You make a good point and you are right. Betrayal trauma is awful and you don’t ever thank the evil in your life. Your husband’s affair shattered you and your trust. Your ex damaged your sense of reality with his gaslighting and secret sexual acting out behaviors. Even with everything you have given in your relationship, you feel blindsided by his betrayal. It truly is awful!
And I’d be the last person to tell you to find the silver lining in this. No, not even for thanksgiving, sorry!
What I believe is in naming what is evil AND holding what is true. While I have no doubt that much growth and healing can come out of this, I will never say that the betrayal itself was a good thing.
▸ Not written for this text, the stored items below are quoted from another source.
Definition hasPlaceAtLeft (tooltipDomRect parentDomRect : DOMRect) : bool :=
  js_ge (left parentDomRect) (width tooltipDomRect).

Definition hasPlaceAtBottom (env : Browser)
    (tooltipDomRect parentDomRect : DOMRect) : bool :=
  let clientHeight := js_or (innerHeight env) (clientHeight env) in
  js_le (height tooltipDomRect) (js_sub clientHeight (bottom parentDomRect)).

Definition hasPlaceAtRight (env : Browser)
    (tooltipDomRect parentDomRect : DOMRect) : bool :=
  let clientWidth := js_or (innerWidth env) (clientWidth env) in
  js_le (width tooltipDomRect) (js_sub clientWidth (right parentDomRect)).

Definition isNotFittingOnTopButCanOnBottom (env : Browser)
    (tooltipDomRect parentDomRect : DOMRect) : bool :=
  negb (hasPlaceAtTop tooltipDomRect parentDomRect)
  && hasPlaceAtBottom env tooltipDomRect parentDomRect.

Definition isNotFittingOnRightButCanOnLeft (env : Browser)
    (tooltipDomRect parentDomRect : DOMRect) : bool :=
  negb (hasPlaceAtRight env tooltipDomRect parentDomRect)
  && hasPlaceAtLeft tooltipDomRect parentDomRect.

Definition isNotFittingOnBottomButCanOnTop (env : Browser)
    (tooltipDomRect parentDomRect : DOMRect) : bool :=
  negb (hasPlaceAtBottom env tooltipDomRect parentDomRect)
  && hasPlaceAtTop tooltipDomRect parentDomRect.
(** C6: for a validated series of at least two points on which the fit
    goes through, and any horizon, the forecast is produced; its dates
    run from the earliest date of the series to the latest date of the
    series plus the horizon in days, and exactly as many of its rows as
    the horizon are dated after the latest date of the series. *)
Theorem Forecaster_horizon
    (Params : Type) (fit : list (Timestamp * Float) -> string + Params)
    (predict_at : Params -> Timestamp -> Float * Float * Float)
    (series : list (Timestamp * Q)) (forecast_period : nat) (model : Params) :
  2 <= List.length series ->
  fit (map (fun p => (fst p, Fin (snd p))) series) = inr model ->
  exists forecast first last,
    Forecaster Params fit predict_at (frame_of series) forecast_period
      = Forecast forecast /\
    min_date (map fst series) = Some first /\
    max_date (map fst series) = Some last /\
    min_date (map ds forecast) = Some first /\
    max_date (map ds forecast)
      = Some (last + Z.of_nat forecast_period * day)%Z /\
    List.length (filter (fun row => Z.ltb last (ds row)) forecast)
      = forecast_period.
Proof.
  intros Hlen Hfit.
  set (dates := map fst series).
  assert (exists first, min_date dates = Some first) as [first Hfirst].
  { subst dates. destruct series; [simpl in Hlen; lia | simpl; eauto]. }
  assert (exists last, max_date dates = Some last) as [last Hlast].
  { subst dates. destruct series; [simpl in Hlen; lia | simpl; eauto]. }
  pose proof (proj1 (min_date_iff _ _) Hfirst) as [Hfin Hfle].
  pose proof (proj1 (max_date_iff _ _) Hlast) as [Hlin Hlle].
  assert (max_date (history_dates dates) = Some last) as Hmax.
  { apply max_date_iff. split; [now apply history_dates_In |].
    intros x Hx. apply Hlle. now apply history_dates_In. }
  set (future := (history_dates dates ++ days_after last forecast_period)%list).
  assert (forall x, In x (TimestampSort.sort future) <->
                    In x dates \/ In x (days_after last forecast_period))
    as Hsorted.
  { intros x. split.
    - intros Hx.
      apply (Permutation_in _
               (Permutation_sym (TimestampSort.Permuted_sort future))) in Hx.
      apply in_app_iff in Hx as [Hx | Hx];
        [left; now apply history_dates_In | now right].
    - intros Hx. apply (Permutation_in _ (TimestampSort.Permuted_sort future)).
      apply in_app_iff.
      destruct Hx as [Hx | Hx]; [left; now apply history_dates_In | now right]. }
  exists (predict Params predict_at model future), first, last.
  split; [| split; [exact Hfirst | split; [exact Hlast | split; [| split]]]].
  - unfold Forecaster.
    replace (List.length (frame_of series)) with (List.length series)
      by (unfold frame_of; now rewrite length_map).
    destruct (Nat.ltb_spec (List.length series) 2) as [Hlt | _]; [lia |].
    rewrite history_frame_of, Hfit, map_map. cbn [fst].
    fold dates. now rewrite (make_future_dataframe_dates _ last).
  - rewrite predict_dates. apply min_date_iff. split.
    + apply Hsorted. now left.
    + intros x Hx. apply Hsorted in Hx as [Hx | Hx]; [now apply Hfle |].
      apply days_after_later in Hx. specialize (Hfle last Hlin). lia.
  - rewrite predict_dates. apply max_date_iff. split.
    + apply Hsorted. destruct forecast_period as [|n].
      * left. now replace (last + Z.of_nat 0 * day)%Z with last by lia.
      * right. apply days_after_In. exists (S n). split; [lia | reflexivity].
    + intros x Hx. pose proof day_positive.
      apply Hsorted in Hx as [Hx | Hx].
      * specialize (Hlle x Hx). nia.
      * apply days_after_later in Hx. lia.
  - rewrite <- (length_map ds),
      <- (filter_map_swap (fun d => Z.ltb last d) ds).
    rewrite predict_dates.
    rewrite <- (filter_length_Permutation _ _ _ (TimestampSort.Permuted_sort future)).
    subst future. rewrite filter_app, length_app.
    rewrite (filter_none _ (history_dates dates)).
    + rewrite forallb_filter_id.
      * unfold days_after. now rewrite length_map, length_seq.
      * apply forallb_forall. intros x Hx. apply days_after_later in Hx.
        apply Z.ltb_lt. lia.
    + intros x Hx. apply (proj1 (history_dates_In _ _)) in Hx.
      apply Hlle in Hx. apply Z.ltb_ge. exact Hx.
Qed.
(** The loop of [findMatchedEndTag]; [from] is [TagRegexp.lastIndex]. *)
Equations? findMatchedEndTag_loop (name nextContent : str) (from : nat)
    (stack : list str) : option nat by wf (S (length nextContent) - from) lt :=
  findMatchedEndTag_loop name nextContent from stack
    with inspect (exec TagRegexp nextContent from) := {
    | exist _ None _ => None
    | exist _ (Some mat) Hexec =>
        let startName := capture 1 (groups mat) in
        let endName := capture 2 (groups mat) in
        if truthy startName then
          findMatchedEndTag_loop name nextContent (lastIndex mat)
            (match startName with Some n => n :: stack | None => stack end)
        else if truthy endName then
          let (last, stack') := pop stack in
          if negb (truthy last) then
            if str_eqb (match endName with Some n => n | None => [] end) name
            then Some (index mat)
            else findMatchedEndTag_loop name nextContent (lastIndex mat) stack'
          else if negb (str_eqb (match last with Some n => n | None => [] end)
                                (match endName with Some n => n | None => [] end))
          then None
          else findMatchedEndTag_loop name nextContent (lastIndex mat) stack'
        else findMatchedEndTag_loop name nextContent (lastIndex mat) stack
  }.
Proof.
  all: apply TagRegexp_progress in Hexec;
    destruct from, (lastIndex mat); lia.
Qed.

Definition findMatchedEndTag (name nextContent : str) : option nat :=
  findMatchedEndTag_loop name nextContent 0 [].

(** The loop of [findMatchedStartTag].  It yields the stack as the loop
    leaves it: the source reads [stack[stack.length - 1]] afterwards,
    whether the loop ran to the end of the text or left by [break]. *)
Equations? findMatchedStartTag_loop (name prevContent : str) (from : nat)
    (stack : list (str * nat)) : list (str * nat)
    by wf (S (length prevContent) - from) lt :=
  findMatchedStartTag_loop name prevContent from stack
    with inspect (exec TagRegexp prevContent from) := {
    | exist _ None _ => stack
    | exist _ (Some mat) Hexec =>
        let startName := capture 1 (groups mat) in
        let endName := capture 2 (groups mat) in
        if truthy startName then
          findMatchedStartTag_loop name prevContent (lastIndex mat)
            (match startName with Some n => (n, index mat) :: stack | None => stack end)
        else if truthy endName then
          let (last, stack') := pop stack in
          match last with
          | None => stack'
          | Some l =>
              if negb (str_eqb (fst l) (match endName with Some n => n | None => [] end))
              then stack'
              else findMatchedStartTag_loop name prevContent (lastIndex mat) stack'
          end
        else findMatchedStartTag_loop name prevContent (lastIndex mat) stack
  }.
Proof.
  all: apply TagRegexp_progress in Hexec;
    destruct from, (lastIndex mat); lia.
Qed.

Definition findMatchedStartTag (name prevContent : str) : option nat :=
  match findMatchedStartTag_loop name prevContent 0 [] with
  | [] => None
  | l :: _ => Some (snd l)
  end.

(* ================================================================== *)
(** ** The provider *)
(* ================================================================== *)

(** [next(doc, pos, length = 1)] *)
Definition next (doc : TextDocument) (pos : Position) (length : Z) : outcome str :=
  start <- newPosition (line pos) (character pos) ;;
  end_ <- newPosition (line pos) (character pos + length) ;;
  Ok (getTextIn doc (newRange start end_)).

(** [prev(doc, pos, length = 1)] *)
Definition prev (doc : TextDocument) (pos : Position) (length : Z) : outcome str :=
  start <- newPosition (line pos) (character pos - length) ;;
  end_ <- newPosition (line pos) (character pos) ;;
  Ok (getTextIn doc (newRange start end_)).
Example fetchSessions_unavailable :
  let backend := LoadersDemo.backend (Failure LoadersDemo.unavailable)
                   (Failure LoadersDemo.unavailable) in
  let o := fetchSessions backend LoadersDemo.world in
  trace o = [ Request (C:=component ()) (Some "Bearer jwt") GetChatSessions;
              Rejected (C:=component ()) GetChatSessions
                (AxiosError LoadersDemo.unavailable);
              ConsoleError "Error fetching sessions:"
                (AxiosError LoadersDemo.unavailable) ] ∧
  state (after o) = state LoadersDemo.world.
Proof. split; reflexivity. Qed.

End LoaderRuns.
(** * Vacuum-world planner: state model, successor rule, DFS and UCS

    A shallow embedding of [planner.py].  The planning state is the pair
    of the agent's cell and the frozenset of cells that are still dirty;
    the two searches are [while] loops over a frontier, embedded as a step
    function iterated under a fuel bound that is shown to suffice. *)

From Stdlib Require Import Ascii.
From stdpp Require Import gmap list strings pretty.

Local Open Scope Z_scope.

(** ** Data model *)

(** A cell is a pair of Python integers [(row, column)]. *)
Abbreviation Coord := (Z * Z)%type.

(** A state is [((r, c), dirty)] with [dirty] a frozenset of cells. *)
Abbreviation State := ((Z * Z) * gset (Z * Z))%type.

(** The action tokens ['V'], ['N'], ['S'], ['E'], ['W']. *)
Inductive Action : Set := Vac | North | South | East | West.

#[global] Instance Action_eq_dec : EqDecision Action.
Proof. solve_decision. Defined.

(** What a search returns: [(plan, nodes_generated, nodes_expanded)], the
    plan being [None] when the frontier ran empty. *)
Abbreviation result := (option (list Action) * nat * nat)%type.

(** [MOVE_DIRS]: a dict, iterated in insertion order. *)
Definition MOVE_DIRS : list (Action * (Z * Z)) :=
  [ (North, (-1, 0)); (South, (1, 0)); (East, (0, 1)); (West, (0, -1)) ].

(** ** Transition model *)

(** [successors]: the generator's yields, in order. *)
Definition successors (state : State) (rows cols : Z) (blocked : gset Coord)
  : list (Action * State) :=
  let '((r, c), dirty) := state in
  (if decide ((r, c) ∈ dirty)
   then [ (Vac, ((r, c), filter (λ d, d ≠ (r, c)) dirty)) ]
   else [])
  ++ flat_map
       (λ '(act, (dr, dc)),
          let nr := r + dr in
          let nc := c + dc in
          if decide (0 ≤ nr < rows ∧ 0 ≤ nc < cols ∧ (nr, nc) ∉ blocked)
          then [ (act, ((nr, nc), dirty)) ]
          else [])
       MOVE_DIRS.

Definition is_goal (state : State) : bool :=
  bool_decide (size state.2 = 0%nat).

(** ** Loops under fuel *)

Section Loop.
Context {St Res : Type}.
Variable step : St → Res + St.

(** One [while] loop: [inl] leaves the loop with a value, [inr] goes
    round again.  [None] only when the fuel is used up. *)
Fixpoint loop (fuel : nat) (st : St) : option Res :=
  match fuel with
  | O => None
  | S fuel' =>
      match step st with
      | inl r => Some r
      | inr st' => loop fuel' st'
      end
  end.

(** The loop state after [n] completed iterations, if the loop is still
    running then. *)
Fixpoint iterate (n : nat) (st : St) : option St :=
  match n with
  | O => Some st
  | S n' =>
      match step st with
      | inl _ => None
      | inr st' => iterate n' st'
      end
  end.
End Loop.

(** ** Depth-first search *)

Definition ACTION_ORDER : list Action := [Vac; North; South; East; West].

(** [list.index]: position of the first occurrence. *)
Fixpoint index (a : Action) (l : list Action) : option nat :=
  match l with
  | [] => None
  | b :: l' => if decide (a = b) then Some O else S <$> index a l'
  end.

(** The sort key [ACTION_ORDER.index(ap[0]) if ap[0] in ACTION_ORDER else 999]. *)
Definition action_key (ap : Action * State) : nat :=
  match index ap.1 ACTION_ORDER with
  | Some i => i
  | None => 999%nat
  end.

(** [list.sort(key=...)] is a stable sort; stable insertion sort by key. *)
Section SortByKey.
Context {A : Type}.
Variable key : A → nat.

Fixpoint insert_by_key (x : A) (l : list A) : list A :=
  match l with
  | [] => [x]
  | y :: l' =>
      if (key y <=? key x)%nat then y :: insert_by_key x l' else x :: y :: l'
  end.

Definition sort_by_key (l : list A) : list A :=
  fold_left (λ acc x, insert_by_key x acc) l [].
End SortByKey.

(** The local variables of [depth_first_search].  The Python list [stack]
    is pushed and popped at its end; here that end is the head. *)
Record dfs_state : Type := DfsState {
  dfs_stack : list (State * list Action);
  dfs_visited : gset State;
  dfs_generated : nat;
  dfs_expanded : nat
}.

(** The [for] loop pushing the successors. *)
Definition dfs_push (path : list Action)
    (acc : nat * list (State * list Action)) (ap : Action * State)
  : nat * list (State * list Action) :=
  (S acc.1, (ap.2, path ++ [ap.1]) :: acc.2).

(** One iteration of [while stack:], the loop exit included. *)
Definition dfs_step (rows cols : Z) (blocked : gset Coord) (st : dfs_state)
  : result + dfs_state :=
  match dfs_stack st with
  | [] => inl (None, dfs_generated st, dfs_expanded st)
  | (state, path) :: stack =>
      if decide (state ∈ dfs_visited st) then
        inr (DfsState stack (dfs_visited st) (dfs_generated st) (dfs_expanded st))
      else
        let visited := {[ state ]} ∪ dfs_visited st in
        let nodes_expanded := S (dfs_expanded st) in
        if is_goal state then
          inl (Some path, dfs_generated st, nodes_expanded)
        else
          let succs := sort_by_key action_key (successors state rows cols blocked) in
          let pushed := fold_left (dfs_push path) (rev succs) (dfs_generated st, stack) in
          inr (DfsState pushed.2 visited pushed.1 nodes_expanded)
  end.

Definition dfs_init (start : Coord) (dirty : gset Coord) : dfs_state :=
  DfsState [ ((start, dirty), []) ] ∅ 1 0.

(** ** Uniform-cost search *)

(** A frontier entry [(g, seq, state, path)]. *)
Record entry : Type := Entry {
  e_cost : nat;
  e_seq : nat;
  e_state : State;
  e_path : list Action
}.
(* ===== verification/Prelude.v ===== *)
(** * Verified models of three operating-systems assignments

    The core of the repository is Assignment 4: the xv6 teaching kernel for RISC-V
    with four schedulers (round robin, FCFS, PBS, MLFQ), system call tracing, and user
    programs.  Assignment 1 reverses files, with system calls only; Assignment 5 has
    four programs of POSIX threads: a course registration, a stadium, and a dictionary
    server with its client.  This library translates that C and C++ code into executable definitions and
    proves what makes each part correct.  Paths below are relative to src/Assignment 4/,
    unless they name another assignment.

    ** How the code is modelled

    C statements are actions of the monad [M S A] of this file, over a state [S]: a
    run returns a value and a state, or fails with an [error]: a kernel panic, a
    page fault, undefined behaviour (an access out of an array, a wrong vararg), or
    [EHang] for a run that does not come back (spinning, sleeping with nobody to
    wake it, or running out of fuel).  [returns m s Q] is total correctness: [m]
    does come back from [s], in a state related by [Q].  Integers are [Z] with the
    wrap-around written out ([u8], [u32], [u64], [i32]).  A component sees its part
    of a larger state through a [lens], so the same code runs in the whole kernel
    and in the small states of the theorems.  Loops over a counter recurse on the
    counter; other loops take fuel, and the theorems give a bound that is enough.

    The threads of Assignment 5 are trees of atomic actions ([Threads.prog]): actions of
    the same monad on the shared data, and the operations of mutexes and condition
    variables.  [Threads.step] lets any thread that is not blocked do its next action;
    a property of all reachable states holds whatever the scheduler does.

    ** Files

    - [Prelude]: param.h, the monad, lenses, loops, arrays, tactics ([zcase],
      [zmod], the [kmon] hints).  [Ring]: byte buffers between two free-running
      counters, shared by pipes, the serial port and the console.
    - [Spinlock] (kernel/spinlock.c, riscv.h): locks and push_off/pop_off as one CPU
      runs them; [Smp] interleaves any number of CPUs access by access.
    - [ProcQueue] (proc.c): the queues of the MLFQ scheduler.
    - [Mem] (string.c): byte-addressed memory.  [Kalloc] (kalloc.c): the page
      allocator, its free list threaded through memory.  [Vm] (vm.c): page tables
      walked in memory, mapping, copies to and from user space; [Uvm]: whole address
      spaces, copied for fork() and given back; [Kvm]: the address space of the kernel.
    - [KState] (proc.h): the process table and the kernel state [kst F], with the
      file layer [F] a parameter (classes [FileOps], [Switch]).  [Proc] (proc.c):
      processes.  [Sched] (proc.c): one round of each scheduler, with swtch() an
      operation of [Switch].  [Syscall] (syscall.c, sysproc.c) and [Trap] (trap.c,
      plic.c) over the interfaces [FileSyscalls], [Printk], [Hart].
    - [Os]: the class by which drivers and file layer see the process layer; it is
      discharged by [os_kst] with the definitions of [Proc], and by [os_solo] for
      one process alone, the state of most theorems about one caller.
    - [Sleeplock] (sleeplock.c), [Pipe] (pipe.c), [Uart] (uart.c, registers the class
      [UartRegs]), [Console] (console.c), [Digits] and [Printf] (printf.c,
      procdump()).
    - [Bio] (bio.c) over the class [Disk]; [BioSpec]: the LRU list as a ring.
      [Virtio] (virtio_disk.c, virtio.h): the implementation of [Disk], over the
      class [VirtioRegs].
    - [Log] (log.c) over the class [Bufs]; [Crash]: crashes and recovery.
    - [Fs] (fs.c, fs.h) and [File] (file.c); their theorems: [FsSpec] (the free map, the table
      of inodes, path elements), [Content] (the bytes of files), [Trunc] and [Iput] (files that
      are given back), [Icache] (the table of inodes and the disk), [Dirs] (directories), [Namei]
      (paths), [FileSpec] (open files); [Sysfile] (sysfile.c, fcntl.h); [Exec] (exec.c, elf.h).
    - [Kernel]: the instances that put all of these together; [kernel_syscall] is
      one system call of the whole kernel.  [Boot] (start.c, main.c): the set-up of a
      hart in machine mode, and main() on any number of harts.
    - [Ulib] (user/ulib.c, the class [Usys] of system calls), [Uprintf]
      (user/printf.c), [Grep] (user/grep.c), [Cmds] (the small programs of user/), [Grind]
      (user/grind.c), [Utests] and [Memtests] (user/usertests.c, forktest.c, stressfs.c), [Sh]
      (user/sh.c), [Umalloc] (user/umalloc.c), [Mkfs] (mkfs/mkfs.c).
    - [Machine]: the file layer from the system calls to a disk with the image of [Mkfs], as
      the [Usys] of one process, so that the models of user programs run on those of the kernel.
    - [Reverse]: the programs of src/Assignment-1, over the host's system calls (the
      class [Unix]).
    - [Threads]: programs of POSIX threads, and a discipline of locks ([Discipline])
      that keeps an invariant and excludes deadlock on mutexes; [Scanf]: what scanf()
      reads.  Over these, of src/Assignment 5: [Courses] (Q1/main.c, Q1/defs.h), [Stadium]
      (Q2/main.c, Q2/defs.h), [Server] (Q3/server.cpp), [Client] (Q3/client.cpp).

    ** What the theorems show

    - Mutual exclusion over all interleavings of any number of CPUs; push_off and
      pop_off nest.
    - The page allocator refines a set of free pages; kinit() builds its list; the
      MLFQ queues refine a list while their operations are used in turn.
    - mappages() makes exactly the mapping asked for; copyin() copies exactly the
      bytes a page table gives.  uvmcopy() gives a forked child the bytes of its parent
      in frames of its own, or takes nothing; uvmfree() gives back every frame and every
      page of the tables.  kvmmake() maps the devices, the text, the RAM, the trampoline
      and 64 guarded stacks, with the permissions each needs, and nothing else.
    - exit() hands over children and wakes the parent; sleep() switches away with
      its channel recorded; wakeup() wakes exactly the sleepers; FCFS and PBS pick
      the process their policy names; run time is charged to running processes only.
    - Pipes and the serial port's buffer are FIFO queues at every value of their
      counters; the serial port drains; the console's buffer refines committed input
      and a line being edited, and a read takes one line; printf() shows what its
      format says, and numbers read back.
    - bget() recycles the least recently used free buffer, brelse() keeps the list
      in that order; a disk transfer moves one block for every device that follows
      the virtio specification, and descriptors are taken all or not at all.
    - A transaction of the log is atomic: whatever prefix of the disk writes
      survives a crash, recovery gives all of it or nothing, and recovering twice is
      recovering once; reservations keep the log from overflowing.
    - balloc() and bfree() are inverse on the bitmap; an inode has one table entry;
      path elements are the maximal runs between slashes; on-disk inodes round trip.
    - writei() and readi() implement files that are lists of bytes, through the direct and
      the indirect blocks, with no block in two places; dirlookup() and dirlink()
      implement a list of entries on top of them; itrunc() frees exactly the blocks of its
      file, and iput() the file itself with its last reference and link.
    - namei() walks the directories on the disk, whatever the table of inodes holds, and leaves
      one reference more; read() and write() on an open file implement a position in a list of
      bytes.  The tests of usertests that need one process only pass on the whole file layer,
      run on the image that mkfs builds, and leave nothing in use.
    - User printf() agrees with the kernel's; grep's matcher decides the language of
      its pattern, and grep and wc compute on the whole input whatever pieces it
      comes in.
    - A hart enters main() with its number in tp and its interrupts delegated; the others
      stay in their waiting loop until hart 0 has run all its statements.
    - The shell's parser reads back every command that is printed in its grammar; the
      user's malloc() hands out memory that is in nobody else's hands; mkfs builds an
      image that holds exactly the given files.
    - File reversal writes exactly what [Reverse.reversed] says, for every file.
    - Assignment 5, in every reachable state of every schedule: a TA's tutorships are
      numbered from 1 on and never more than allowed; a zone never has more spectators
      than the input gives it seats, and a seat is only shown to fans that the zone with that
      letter is for; whenever a thread waits for a mutex, one that
      holds a mutex can go on.  A worker of the server does for each request what an
      abstract dictionary of 100 keys does, in every interleaving in which the others leave
      the dictionary and the connection alone meanwhile.  The client sends each
      request of its input once, in a text that the server reads as that request, and ends after
      a number of actions that only depends on the number of lines.
    - grind's random numbers run through all 2^31 - 2 values before they repeat.
    - Behaviour that is wrong is stated as it is: ProcQueueRemove() loops for ever
      on a queue it does not find the process in, syscall() indexes a table
      before it checks the number, a student can sleep for ever on a course that is over,
      two clients can both insert one key.  These are listed as findings.

    ** Bounds and fuel

    Fuel bounds what no counter bounds: wakeups in vain, bytes until a NUL, rounds
    of a free list, reads until end of file.  Constants that replace a measure are
    explained where they stand: [free_chain] has 9 rounds, one more than there are
    descriptors, [intr_loop] 2^16 + 1, one more than a 16-bit index has values,
    [kill_line] 129, one more than the buffer holds, [digit_loop] 32, one per bit.

    ** Not modelled

    - entry.S, kernelvec.S, swtch.S, trampoline.S, initcode.S, usys.pl, kernel.ld:
      assembly, and what generates it.  Their effect is the operations of [Switch] and
      [Hart].
    - Hardware: the disk, the UART, the PLIC and the RISC-V registers are interfaces.
      Theorems constrain the disk by the virtio specification ([serves]) and the UART
      by its two status bits.
    - The tests of user/usertests.c are programs over the classes [Usys] and [Umem]; those that
      fork are not run in [Machine], which has one process.
    - kernel/ramdisk.c: not in the build; it uses a field that struct buf does not have.
    - Assignment 5: time, so that sleep() does nothing and a timed wait may end at any
      moment; the arithmetic of floating-point probabilities, a parameter; the server's
      log on its standard output; sends that fail or are cut short.
*)
From Stdlib Require Export ZArith Lia Bool.
From stdpp Require Export base tactics numbers option list strings gmap.
(** C25: [ProcQueueRemove] never returns when the queue holds two or more entries
    without wrap-around.  The loop never advances [i], so as long as the first
    two entries are not null it spins for ever, whatever pid it looks for. *)
Theorem remove_diverges (fuel : nat) (pid_of : nat -> Z) (pid : Z) (q : ProcQueue) (a b : nat)
    (Hwf : pq_wf q) (Hlt : 0 <= front q < rear q)
    (Ha : slot q 0 = Some a) (Hb : slot q 1 = Some b) :
  ProcQueueRemove fuel pid_of pid q = Fail EHang.
Proof.
  destruct (wf_cases _ Hwf) as [|Hfr]; [lia|].
  pose proof (slot_some q 0 Hwf) as H0. pose proof (slot_some q 1 Hwf) as H1.
  replace ((front q + Z.of_nat 0) mod 64) with (front q) in H0 by zmod.
  replace ((front q + Z.of_nat 1) mod 64) with (front q + 1) in H1 by zmod.
  unfold ProcQueueRemove, bind, get.
  by rewrite (remove_loop_hangs fuel pid_of pid q (front q) a b) by congruence.
Qed.

(** Two processes queued, the second to be removed. *)
Definition two_queued : ProcQueue :=
  mkpq 0 1 (<[0%nat := Some 3%nat]> (<[1%nat := Some 4%nat]> (replicate (2 * NPROC) None))).

Lemma remove_diverges_witness :
  contents two_queued = [Some 3%nat; Some 4%nat] /\
  ProcQueueRemove 1000 (fun p => Z.of_nat p + 10) 14 two_queued = Fail EHang.
Proof.
  split; [reflexivity|].
  apply (remove_diverges 1000 _ 14 two_queued 3 4);
    [split; [reflexivity|right; by vm_compute] | by vm_compute | reflexivity | reflexivity].
Defined.

(** When the loop is not entered ([front = rear], or the ring has wrapped so
    that [rear < front]) [ProcQueueRemove] returns, but it drops the newest
    entry whatever pid was asked for, and a queue of one entry is left not empty
    but with [rear] one behind [front]. *)
Theorem remove_drops_newest (fuel : nat) (pid_of : nat -> Z) (pid : Z) (q : ProcQueue)
    (Hwf : pq_wf q) (Hge : 0 <= rear q <= front q) (Hf : (0 < fuel)%nat) :
  exists q', ProcQueueRemove fuel pid_of pid q = Ret tt q' /\
    front q' = front q /\ rear q' = rear q - 1 /\
    (forall k, znth (qlist q') k = if k =? rear q then Some None else znth (qlist q) k).
Proof.
  destruct fuel as [|fuel]; [lia|]. pose proof (wf_len _ Hwf) as Hl.
  destruct (wf_cases _ Hwf) as [|Hfr]; [lia|].
  unfold ProcQueueRemove, bind, get. cbn [remove_loop]. unfold bind, get.
  destruct (Z.ltb_spec (front q) (rear q)); [lia|]. cbn.
  rewrite aset_ok by lia. eexists. split; [reflexivity|]. cbn. split_and!; try done.
  intros k. by apply znth_insert; lia.
Qed.

Definition one_queued : ProcQueue :=
  mkpq 0 0 (<[0%nat := Some 3%nat]> (replicate (2 * NPROC) None)).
So, on this Thanksgiving, I am inviting you to consider what is true. What, besides the pain and wounds, are also true about you? I can name a few for you because I see them in you.
I see your courage in reaching out for help when you realized “this was too much”.
I see your compassion towards others on this journey, caring and praying even when your own heart has been shattered.
I see your strength in doing your best as a mom, wanting to shield your children from the harm you all have experienced.
Dear one, take a good look at yourself for a minute and see what you find. What would you say to your battered and beautiful soul? How about your crushed and resilient spirit? And to this weary and faithful body of yours that has kept you alive and going in spite of the trauma, would you tell her a sincere “Thank you”?